Пешка закуривает, деликатно выпускает струйку дыма в сторону окна и делает вид, что думает. Знаю, что он ожидал этого вопроса, что, измеряя камеру и считая овец, подготовил на него ответ. Я отрешенно стучу на машинке, заполняя нужные графы, понимая, что, по сути, хочу лишь выиграть время.

— Я сидел уже два месяца, когда к нам пришел Христо. Его перевели откуда-то, он уже отсидел год или два. Определили ему постель рядом с моей. Вытащил он из мешка безопасную бритву, три смены белья, потрепанный детективный роман и фотографию пожилой женщины… «Малость старовата твоя зазноба!» — пошутил я и не успел оглянуться, как отлетел в угол, где стояла параша. Так я узнал, что женщина на фотографии — мать Христо, а все в камере поняли, что с ним шутки плохи. Мы сразу прозвали его Королем.

— Почему именно Королем? — удивился я.

— В нашем отделении, гражданин следователь, был надзиратель, черный, как цыган, с перебитым носом, нервный, злющий, но до смерти влюбленный в шахматы. Он состоял в городском шахматном клубе и утверждал, что шахматы развивают у человека ум и благородные инстинкты, что это единственная моральная игра, так как противники начинают партию при равных условиях и победа в ней зависит не от случайности, а от степени интеллекта. Одним словом, этот тип заморочил нам головы своими шахматами, и мы все свободное время дулись в них. Хочешь подлизаться к нему — разучи испанскую партию или староиндийский дебют!
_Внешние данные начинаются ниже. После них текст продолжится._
(* ===== verification/X11Spec.v ===== *)
(** * What the X11 layer asks of the server *)

From Stdlib Require Import Sorted.
From S2P Require Import Prelude GoStrings VNext Xlib X11.
Local Open Scope Z_scope.

(** ** Requests of a call *)

(** The state after the requests [rs], with the server in state [d]. *)
Definition emit {D} (s : xproc D) (rs : list xreq) (d : D) : xproc D :=
  {| dpy := dpy s; screen_w := screen_w s; screen_h := screen_h s;
     a_net_supported := a_net_supported s; a_net_client_list := a_net_client_list s;
     a_net_active := a_net_active s; a_net_wm_state := a_net_wm_state s;
     a_net_wm_state_fs := a_net_wm_state_fs s; a_net_wm_pid := a_net_wm_pid s;
     a_net_wm_name := a_net_wm_name s; a_utf8 := a_utf8 s;
     dest_atoms_ready := dest_atoms_ready s; server := d; requests := requests s ++ rs |}.

(** [does m s rs a]: from [s], the call [m] submits exactly the requests [rs],
    in this order, changes no variable of the program and returns [a]. *)
Definition does {D A} (m : XM D A) (s : xproc D) (rs : list xreq) (a : A) : Prop :=
  ∃ d, m s = (a, emit s rs d).

(** A call that submits nothing and leaves the program's variables alone. *)
Definition same_vars {D} (s s' : xproc D) : Prop := with_server (server s') s = s'.

Definition silent {D A} (m : XM D A) : Prop := ∀ s, same_vars s (snd (m s)).

#[global] Instance same_vars_preorder {D} : PreOrder (@same_vars D).
Proof.
  split.
  - by intros [].
  - unfold same_vars. intros a b c E1 E2. rewrite <-E2 at 2. by rewrite <-E1.
Qed.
Нам так осточертело развивать ум и благородные инстинкты, что каждому в нашей камере мы дали прозвище. Одного прозвали Конем, потому что у него были огромные желтые зубы, другого — Ладьей, потому что был плешив, а меня как самого мелкого — Пешкой. Так, когда я отлетел к параше, гражданин следователь, сразу решил: это Король, больше никто! Но должно было пройти немало времени, пока мы узнали как следует Христо… он оказался большим душкой и добряком. Можешь плюнуть ему в рожу, ободрать как липку, играя с ним в кости, ощипать физически и нравственно — он прощает, великодушно и подло прощает! Но не дай боже материю выругаться — тогда он становится страшен, бьет прямо в лицо, ломая челюсть. Всей тюряге стало известно об этой его душевной аллергии — народ там грубый, привык материться… но перед Христо никто не смел, взяли мы себе за правило поминать при нем не мать, а тетку… Был он добр до глупости, до порочности и все же остался Королем.